See Spot Run

From 1-800-CALL-ATT commercials to feature films, dunder-headed monkey boy David Arquette has been annoying in everything he’s appeared in. The only exception is the “Scream” trilogy. What can we learn from that? David Arquette is a moderately talented physical comedian who must be given good material in order to turn in a good performance.

“See Spot Run” does not provide good material. “See Spot Run” exists entirely at crotch level, using everything from flatulence (six times, including one incident of flammable zebra toots) to groin injuries to produce humor. The results are abysmal.

Arquette plays Gordon, a hapless mail carrier who hates dogs, probably because mailmen in cartoons always hate dogs. He’s an irresponsible moron with a jive-talking best friend named Benny (Anthony Anderson) and a hot neighbor named Stephanie (Leslie Bibb).

Stephanie wants nothing to do with Gordon, and rightly so. Her little boy, chubby-cheeked James (Angus T. Jones) sorta likes him, though. So when Stephanie has to leave town on business and her baby-sitter falls through, it’s OK for Gordon to watch the little tyke overnight.
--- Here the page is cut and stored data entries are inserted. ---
(* ===== verification/Machine.v ===== *)
(** Servers and clients of one machine (registry.go, client.go, server.go): a service
    published in the scope of the machine is found by the clients of its other
    processes, by the listing of the abstract sockets or by its socket file, until its
    server has ended. *)
From S2P Require Import Prelude GoStrings Wildcard Names RootRegistry Lookup Client Server ServerLife ServerScopes Node.

(** ** What a process sees of the sockets of its machine *)

(** "/proc/net/unix" lists the abstract sockets of the framework. *)
Definition lists (content : bytes) (so : gset bytes) : Prop :=
  ∀ addr, (∃ line, line ∈ tail (complete_lines content) ∧ anon_entry line = Some addr) ↔
          addr ∈ so ∧ Contains addr udsRegistryAnon.

(** The registry directory has the files of the others. *)
Record shows (d : udsDir) (so : gset bytes) : Prop := mkShows {
  sh_stat addr : HasPrefix addr udsRegistryDir → stat d addr ≠ StatNotExist ↔ addr ∈ so;
  sh_entries : entries d = None ∨ entries d = Some [] → ∀ addr, addr ∈ so → HasPrefix addr udsRegistryDir = false;
  sh_files id f : f ∈ files_of d id → HasSuffix f sock → udsRegistryDir ++ id ++ str "/" ++ f ∈ so;
  sh_top es f : entries d = Some es → (f, false) ∈ es → HasSuffix f sock → udsRegistryDir ++ f ∈ so;
}.

Definition sees (w : world) (so : gset bytes) : Prop :=
  (∃ content, w_unix w = Some content ∧ lists content so) ∧ shows (w_dir w) so.

(** The address of a socket of the framework *)
Definition framework_socket (addr : bytes) : Prop := ∃ p s named id, addr = toUDSAddr p s named id.
Definition framework_sockets (so : gset bytes) : Prop := set_Forall framework_socket so.

(** ** Addresses *)

Lemma named_prefix p s id : HasPrefix (toUDSAddr p s true id) udsRegistryDir = true.
Proof. unfold toUDSAddr. by destruct (negb _); rewrite <- ?app_assoc, HasPrefix_app. Qed.

Lemma named_there d so p s id : shows d so →
  stat d (toUDSAddr p s true id) ≠ StatNotExist ↔ toUDSAddr p s true id ∈ so.
Proof. intros Hd. apply Hd. by rewrite named_prefix. Qed.

Lemma anon_contains p s id : Contains (toUDSAddr p s false id) udsRegistryAnon.
Proof. apply Contains_spec. exists [], (toPublisherServiceName p s ++ sock). done. Qed.

Lemma anon_socket_name p s id : socket_name (toUDSAddr p s false id) = toPublisherServiceName p s.
Proof. unfold socket_name, toUDSAddr. by rewrite TrimPrefix_app, TrimSuffix_app. Qed.

(** The name a named socket is listed under has a slash, if ever it is listed. *)
Lemma named_socket_name p s id : "/"%char ∈ socket_name (toUDSAddr p s true id).
Proof.
  destruct (HasPrefix_spec (toUDSAddr p s true id) udsRegistryDir) as [Hp _].
  destruct Hp as [k Hk]; [by rewrite named_prefix|]. unfold socket_name.
  assert (TrimPrefix (toUDSAddr p s true id) udsRegistryAnon = toUDSAddr p s true id) as -> by (by rewrite Hk).
  destruct (toUDSAddr_dir p s true id) as [dir ->].
  rewrite app_comm_cons, app_assoc, TrimSuffix_app. set_solver.
Qed.

Lemma framework_named addr p s : framework_socket addr → "/"%char ∉ toPublisherServiceName p s →
  socket_name addr = toPublisherServiceName p s → addr = toUDSAddr p s false [].
Proof.
  intros (p' & s' & [] & id & ->) Hs Hn.
  - destruct Hs. rewrite <- Hn. apply named_socket_name.
  - rewrite anon_socket_name in Hn. unfold toUDSAddr. by rewrite Hn.
Qed.

(** The sockets found for a service are its one abstract socket, when it is there. *)
Lemma anon_found content so p s : lists content so → framework_sockets so →
  Contains (p ++ s) (str "*") = false → "/"%char ∉ toPublisherServiceName p s →
  lookupServiceUDSAnon p s (Some content) =
  if bool_decide (toUDSAddr p s false [] ∈ so) then [toUDSAddr p s false []] else [].
Proof.
  intros Hl Hfw Hw Hs. destruct (anon_lookup_spec p s content) as (Hsound & Hnd & Hcomplete).
  assert (Hstar : star ∉ toPublisherServiceName p s).
  { intros Hin%Contains_char. by rewrite plain_name in Hin. }
  assert (Hall : ∀ a, a ∈ lookupServiceUDSAnon p s (Some content) → a = toUDSAddr p s false [] ∧ a ∈ so).
  { intros a (Hg & He)%Hsound. apply Hl in He as [Ha _]. split; [|done].
    apply (framework_named a p s); [by apply Hfw|done|]. by apply WildcardMatch_glob, WildcardMatch_plain in Hg. }
  case_bool_decide as Hin.
  - destruct (proj2 (Hl _) (conj Hin (anon_contains p s []))) as (line & Hline & He).
    destruct (Hcomplete line _ Hline He) as (a & Ha & _).
    { rewrite anon_socket_name. by apply WildcardMatch_glob, WildcardMatch_plain. }
    destruct (lookupServiceUDSAnon p s (Some content)) as [|x [|y l]]; [by apply elem_of_nil in Ha| |].
    + by destruct (Hall x) as [-> _]; [left|].
    + destruct (Hall x) as [-> _]; [left|]. destruct (Hall y) as [-> _]; [right; left|].
      apply NoDup_cons in Hnd as [Hn _]. destruct Hn. left.
  - destruct (lookupServiceUDSAnon p s (Some content)) as [|x l]; [done|].
    by destruct (Hall x) as [-> ?]; [left|].
Qed.

(** Every socket file found is there. *)
Lemma mapOutcome_elem {A B} (f : A → outcome B) l r y :
  mapOutcome f l = Return r → y ∈ r → ∃ x, x ∈ l ∧ f x = Return y.
Proof.
  revert r. induction l as [|x l IH]; intros r; simpl; [intros [= <-] ?%elem_of_nil; done|].
  destruct (f x) as [b|] eqn:Hf; [|done]. simpl. destruct (mapOutcome f l) as [r'|]; [|done].
  intros [= <-] [->|Hy]%elem_of_cons; [exists x; split; [left|done]|].
  destruct (IH r' eq_refl Hy) as (x' & ? & ?). exists x'. split; [by right|done].
Qed.

Lemma elem_of_concat {A} (ls : list (list A)) x : x ∈ concat ls ↔ ∃ l, x ∈ l ∧ l ∈ ls.
Proof.
  induction ls as [|l ls IH]; simpl; [split; [by intros ?%elem_of_nil|by intros (? & _ & ?%elem_of_nil)]|].
  rewrite elem_of_app, IH. setoid_rewrite elem_of_cons. naive_solver.
Qed.

Lemma uds_entry_there d so p s ids es entry infos si : shows d so → entries d = Some es → entry ∈ es →
  uds_entry p s ids d entry = Return infos → si ∈ infos → Addr si ∈ so.
Proof.
  intros Hd Hes Hin. pose proof Hd as [_ _ Hfiles Htop]. destruct entry as [f isDir]. unfold uds_entry. destruct isDir.
  - destruct (negb (matchProvider ids f)); [intros [= <-] ?%elem_of_nil; done|].
    destruct (negb (Contains _ _)).
    + intros [= <-]. destruct (bool_decide_reflect (stat d (toUDSAddr p s true f) = StatOK)) as [Hok|]; [|by intros ?%elem_of_nil].
      intros ->%list_elem_of_singleton. apply (named_there d); [done|congruence].
    + intros Hm Hsi. destruct (mapOutcome _ _) as [ls|] eqn:Hls; [|done]. injection Hm as <-.
      apply elem_of_concat in Hsi as (l & Hsi & Hl). destruct (mapOutcome_elem _ _ _ _ Hls Hl) as (a & Ha & Hu).
      unfold glob_sockets in Ha. apply list_elem_of_fmap in Ha as (g & -> & [Hsuf Hg]%list_elem_of_filter).
      unfold uds_socket in Hu. destruct (WildcardMatch _ _); [|injection Hu as <-; by apply elem_of_nil in Hsi].
      destruct (fromPublisherServiceName _) as [[pn sn]|]; [|done]. injection Hu as <-.
      apply list_elem_of_singleton in Hsi as ->. by apply Hfiles.
  - destruct (HasSuffix f sock) eqn:Hsuf; [|intros [= <-] ?%elem_of_nil; done].
    destruct (fromUDSAddr f) as [[pn sn]|]; [|done]. intros [= <-]. destruct (WildcardMatch _ _); [|by intros ?%elem_of_nil].
    intros ->%list_elem_of_singleton. apply (Htop es); [done|done|by rewrite Hsuf].
Qed.

Lemma dir_there d so self p s ids infos si : shows d so →
  lookupServiceUDSDir self p s ids d = Return infos → si ∈ infos → Addr si ∈ so.
Proof.
  intros Hd. unfold lookupServiceUDSDir. destruct (entries d) as [[|e es]|] eqn:He;
    [intros [= <-] ?%elem_of_nil; done| |intros [= <-] ?%elem_of_nil; done].
  destruct (_ && _).
  - case_bool_decide as Hst; [intros [= <-] ?%elem_of_nil; done|]. intros [= <-] ->%list_elem_of_singleton.
    by apply (named_there d).
  - intros Hm Hsi. destruct (mapOutcome _ _) as [ls|] eqn:Hls; [|done]. injection Hm as <-.
    apply elem_of_concat in Hsi as (l & Hsi & Hl). destruct (mapOutcome_elem _ _ _ _ Hls Hl) as (a & Ha & Hu).
    by eapply uds_entry_there.
Qed.

(** The socket file of a service of this node *)
Lemma dir_self d so p s id : shows d so → Contains (p ++ s) (str "*") = false → toUDSAddr p s true id ∈ so →
  lookupServiceUDSDir (Some id) p s [] d = Return [mkServiceInfo p s (str "self") (toUDSAddr p s true id)].
Proof.
  intros Hd Hw Hin. pose proof Hd as [_ Hent _ _].
  pose proof (proj2 (named_there d so p s id Hd) Hin) as Hst. unfold lookupServiceUDSDir. pose proof (named_prefix p s id) as Hp.
  destruct (entries d) as [[|e es]|].
  - rewrite (Hent (or_intror eq_refl) _ Hin) in Hp. done.
  - rewrite (plain_name p s Hw). cbn [negb andb length]. rewrite (bool_decide_eq_true_2 (0 = 0)) by done. cbn [default].
    by rewrite bool_decide_eq_false_2.
  - rewrite (Hent (or_introl eq_refl) _ Hin) in Hp. done.
Qed.

(** ** The sockets of a process while its servers run *)

Section sockets.
Context (E : env) (P : gset bytes → Prop) (HP : ∀ p s named id so, P so → P ({[toUDSAddr p s named id]} ∪ so)).

Definition sockets_are (s : state) : Prop := P (sockets (nd s)).

Lemma sockets_on_chans f : keeps sockets_are (on_nd (on_chans f)).
Proof. by intros [sv []]. Qed.
Lemma sockets_on_ports f : keeps sockets_are (on_nd (on_ports f)).
Proof. by intros [sv []]. Qed.
Lemma sockets_on_lan f : keeps sockets_are (on_nd (on_lan f)).
Proof. by intros [sv []]. Qed.
Lemma sockets_on_wan f : keeps sockets_are (on_nd (on_wan f)).
Proof. by intros [sv []]. Qed.
Lemma sockets_addCloser c : keeps sockets_are (addCloser c).
Proof. by intros [sv n]. Qed.
#[local] Hint Resolve sockets_on_chans sockets_on_ports sockets_on_lan sockets_on_wan sockets_addCloser : keeps.

(** Closing a network listener leaves them. *)
Lemma sockets_close svc port : keeps sockets_are (streamTransport_close E (mkTransport svc (str "tcp") port false)).
Proof.
  unfold streamTransport_close, delServiceLAN, delServiceWAN. cbn [lnr_network].
  rewrite bool_decide_eq_false_2 by done. keep; apply keeps_try; keep.
Qed.
#[local] Hint Resolve sockets_close : keeps.

#[export] Instance sockets_stable : Stable E sockets_are.
Proof.
  split.
  - by intros f Hf [sv n].
  - intros f Hf [sv n]. destruct (Hf n) as (_ & E2 & _). unfold sockets_are; simpl. by rewrite E2.
  - intros c _. apply sockets_addCloser.
  - intros svc. unfold newChanTransport. keep.
  - intros svc. apply keeps_bind; [|intros; apply sockets_addCloser]. unfold newUDSTransport, listen_unix.
    apply keeps_bind; [|intros; apply keeps_ret]. apply keeps_bind; [apply keeps_gets|intros n].
    destruct (bool_decide _); [apply keeps_fails|]. destruct (unix_listen E _); [apply keeps_fails|].
    intros [sv []]. unfold sockets_are; simpl. apply HP.
  - intros svc port. apply keeps_bind; [|intros; apply sockets_addCloser].
    unfold newTCPTransport, listen_tcp, register_WAN, connectReverseProxy, regServiceLAN, regServiceWAN.
    keep; apply keeps_try; keep.
Qed.

Lemma sockets_init s : sockets_are s → sockets_are (init E s).2.
Proof.
  intros Hs. destruct (initialized (srv s)) eqn:Hi; [by rewrite init_again|].
  rewrite init_first by done. by apply (keeps_init_rest E sockets_are).
Qed.

Lemma sockets_run calls s : sockets_are s → sockets_are (run E calls s).
Proof.
  revert s. induction calls as [|c calls IH]; intros s Hs; simpl; [done|]. apply IH.
  eapply (keeps_call E sockets_are sockets_are); auto. apply sockets_init.
Qed.

Lemma sockets_initProviderID named s : sockets_are s → sockets_are (when named (initProviderID E) s).2.
Proof. apply keeps_when, (keeps_initProviderID E sockets_are). Qed.
End sockets.

(** A property of sets of sockets that the listeners of servers keep *)
Definition grows (P : gset bytes → Prop) : Prop := ∀ p s named id so, P so → P ({[toUDSAddr p s named id]} ∪ so).

Lemma grows_elem addr : grows (addr ∈.).
Proof. intros p s named id so. set_solver. Qed.

Lemma grows_framework : grows framework_sockets.
Proof.
  intros p s named id so Hso a [->%elem_of_singleton|Ha]%elem_of_union; [by eexists _, _, _, _|by apply Hso].
Qed.

(** Publishing in the scope of the machine adds one socket to those there then. *)
Lemma PublishIn_socket E sc name named s s1 : PublishIn E sc name named s = (Ok tt, s1) →
  has_scope (scope (srv (init E s).2)) ScopeOS && has_scope sc ScopeOS = true →
  let addr := toUDSAddr (publisher (set (srv s))) name named (providerID (srv s1)) in
  ∃ so, addr ∉ so ∧ sockets (nd s1) = {[addr]} ∪ so ∧ ∀ P, grows P → P (sockets (nd s)) → P so.
Proof.
  intros (_ & si & s' & Hinit & Hid & Hp)%PublishIn_transports. intros Hsc addr. rewrite Hinit in Hsc. simpl in Hsc.
  assert (Hprov : providerID (srv s1) = providerID (srv s')).
  { pose proof (pub_server _ _ _ _ Hp) as Hs. destruct (srv s1), (srv s'). by injection Hs. }
  pose proof (pub_sockets _ _ _ _ Hp) as Hso. cbn [svc_scope Server.publisherName Server.serviceName Server.useNamedUDS svc_providerID] in Hso.
  rewrite has_scope_land, Hsc, <- Hprov in Hso. destruct Hso as [Hfree Hso]. exists (sockets (nd s')). split; [done|]. split; [done|].
  intros P HP Hold. replace s' with (when named (initProviderID E) (init E s).2).2 by (by rewrite Hinit; simpl; rewrite Hid).
  by apply (sockets_initProviderID E P HP), (sockets_init E P HP).
Qed.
Meanwhile, in a different movie, a mob boss (Paul Sorvino) is brought down by an FBI canine agent, who bites off the mobster’s testicle. (That word and its variants are avoided — it’s a kids’ movie, allegedly — but there’s no mistaking what happened.) The mobster swears revenge and orders his two goons to kill the dog. The dog, Agent 11, is put in the Witness Relocation Program but accidentally escapes and winds up in the hands of Gordon and James.
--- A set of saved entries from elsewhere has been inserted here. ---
(** * mruby/c bytecode executor header (src/vm.h): data model and binary decoder

    A shallow embedding of the declarations and inline functions of
    [src/vm.h]: the fixed-width integer helpers [bin_to_uint32],
    [bin_to_uint16], [uint32_to_bin], [uint16_to_bin] over a byte-addressed
    memory, the IREP record with its pool-table macros, the catch-handler
    record, and the call-information chain of the VM. *)

From Stdlib Require Import String ZArith List Bool Lia.
Import ListNotations.
Local Open Scope Z_scope.

(** ** C integer types

    A w-bit unsigned integer is a [Z] in [0, 2^w); conversion to the type
    reduces modulo [2^w]. *)

Definition to_uint8 (x : Z) : Z := x mod 2 ^ 8.
Definition to_uint16 (x : Z) : Z := x mod 2 ^ 16.
Definition to_uint32 (x : Z) : Z := x mod 2 ^ 32.

Definition is_uint8 (x : Z) : Prop := 0 <= x < 2 ^ 8.
Definition is_uint16 (x : Z) : Prop := 0 <= x < 2 ^ 16.
Definition is_uint32 (x : Z) : Prop := 0 <= x < 2 ^ 32.

(** ** Byte-addressed memory

    Addresses are integers, a cell holds one [uint8_t].  A store through a
    byte pointer converts the stored value to [uint8_t]. *)

Definition memory := Z -> Z.

Definition load8 (m : memory) (a : Z) : Z := m a.

Definition store8 (m : memory) (a v : Z) : memory :=
  fun a' => if a' =? a then to_uint8 v else m a'.

(** Every cell holds a byte. *)
Definition bytes_at (m : memory) (a n : Z) : Prop :=
  forall i, 0 <= i < n -> is_uint8 (m (a + i)).

(** ** Host and build configuration *)

Inductive endian := Little | Big.

(** The compile-time options: the feature macros tested by [vm.h], and the
    two capacities supplied by [vm_config.h], which lies outside this
    header. *)
Record build_config := {
  MRBC_LITTLE_ENDIAN : bool;
  MRBC_BIG_ENDIAN : bool;
  MRBC_REQUIRE_32BIT_ALIGNMENT : bool;
  MRBC_DEBUG : bool;
  MAX_REGS_SIZE : Z;
  MAX_CALLINFO_DEPTH : Z
}.

(** A whole-word load through a cast pointer, as the unaligned branches do
    to read [x]: the value the host's own load
    instruction assembles from consecutive bytes, least significant byte
    first on a little-endian host, most significant first on a big-endian
    one. *)
Definition load_uint32 (host : endian) (m : memory) (s : Z) : Z :=
  match host with
  | Little => m s + 2 ^ 8 * m (s + 1) + 2 ^ 16 * m (s + 2) + 2 ^ 24 * m (s + 3)
  | Big => 2 ^ 24 * m s + 2 ^ 16 * m (s + 1) + 2 ^ 8 * m (s + 2) + m (s + 3)
  end.

Definition load_uint16 (host : endian) (m : memory) (s : Z) : Z :=
  match host with
  | Little => m s + 2 ^ 8 * m (s + 1)
  | Big => 2 ^ 8 * m s + m (s + 1)
  end.

(** ** Binary decoder *)

(** First branch of [bin_to_uint32]: little endian, no alignment.
    [return (x << 24) | ((x & 0xff00) << 8) | ((x >> 8) & 0xff00) | (x >> 24);]
    in [uint32_t] arithmetic, where a left shift wraps. *)
Definition bin_to_uint32_little (host : endian) (m : memory) (s : Z) : Z :=
  let x := load_uint32 host m s in
  Z.lor (Z.lor (Z.lor (to_uint32 (Z.shiftl x 24))
                      (to_uint32 (Z.shiftl (Z.land x 0xff00) 8)))
               (Z.land (Z.shiftr x 8) 0xff00))
        (Z.shiftr x 24).

(** Second branch: big endian, no alignment. [return x;] *)
Definition bin_to_uint32_big (host : endian) (m : memory) (s : Z) : Z :=
  let x := load_uint32 host m s in
  x.

(** Third branch: 32bit alignment required, one byte at a time. *)
Definition bin_to_uint32_aligned (m : memory) (s : Z) : Z :=
  let p := s in
  let x := load8 m p in
  let p := p + 1 in
  let x := to_uint32 (Z.shiftl x 8) in
  let x := Z.lor x (load8 m p) in
  let p := p + 1 in
  let x := to_uint32 (Z.shiftl x 8) in
  let x := Z.lor x (load8 m p) in
  let p := p + 1 in
  let x := to_uint32 (Z.shiftl x 8) in
  let x := Z.lor x (load8 m p) in
  x.

(** The [#if] chain of [bin_to_uint32]; [None] is the [#error] branch, where
    the header does not compile. *)
Definition bin_to_uint32 (cfg : build_config) (host : endian)
    (m : memory) (s : Z) : option Z :=
  if MRBC_LITTLE_ENDIAN cfg && negb (MRBC_REQUIRE_32BIT_ALIGNMENT cfg) then
    Some (bin_to_uint32_little host m s)
  else if MRBC_BIG_ENDIAN cfg && negb (MRBC_REQUIRE_32BIT_ALIGNMENT cfg) then
    Some (bin_to_uint32_big host m s)
  else if MRBC_REQUIRE_32BIT_ALIGNMENT cfg then
    Some (bin_to_uint32_aligned m s)
  else None.

(** First branch of [bin_to_uint16]: [return (x << 8) | (x >> 8);] where the
    operands are promoted and the result is converted back to [uint16_t]. *)
Definition bin_to_uint16_little (host : endian) (m : memory) (s : Z) : Z :=
  let x := load_uint16 host m s in
  to_uint16 (Z.lor (Z.shiftl x 8) (Z.shiftr x 8)).

Definition bin_to_uint16_big (host : endian) (m : memory) (s : Z) : Z :=
  let x := load_uint16 host m s in
  x.

Definition bin_to_uint16_aligned (m : memory) (s : Z) : Z :=
  let p := s in
  let x := load8 m p in
  let p := p + 1 in
  let x := to_uint16 (Z.shiftl x 8) in
  let x := Z.lor x (load8 m p) in
  x.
There is some goofy comic possibility in a dog going into hiding, as well as with his human partner’s (Michael Clarke Duncan) over-attachment to him. Anthony Anderson earns a few laughs, too, as Gordon’s pal. And both the dog and the kid out-act Arquette and have their moments of genuine charm.

That is the extent of the good things I have to say about “See Spot Run.”

To target kids with a film that is utterly inappropriate for them takes a lot of nerve. No, there’s not any swearing to speak of, and no sex or nudity. (Arquette winds up pants-less in one scene, but pulls his shirt down to cover himself, thank Allah.) Does that mean it’s OK for kids? No, no, a thousand times no!

The dog poop scene alone should have earned a PG-13 rating. In it, Gordon takes the dog outside for a squat on the lawn, then gets locked out of his apartment building. He accidentally steps in the stuff several times (this is a man dumb enough to deserve whatever he gets), then climbs up a water spout, then falls into the stuff again and gets it all over himself. His boxers get torn off during all this, too. Brown smears are all over his hands and back. It’s disgusting and — even worse — the polar opposite of funny.

Then there’s the testicle-biting, which happens twice in the film. Again, no words are used, and we don’t see it graphically. But is it funny for a dog to emasculate a gangster? Well, yeah, sort of. But not in a kids’ movie!

Leaving aside the constant crudeness, this is a bad movie anyway. Adults, who I guess are old enough to watch fat men flatulate as they break-dance, can’t possibly get much enjoyment out of the predictable, over-done antics of Arquette and company. And though kids might laugh at everything, you still shouldn’t take them to it.

D+ (; PG, very mild profanity, abundant crudeness and scatological humor.)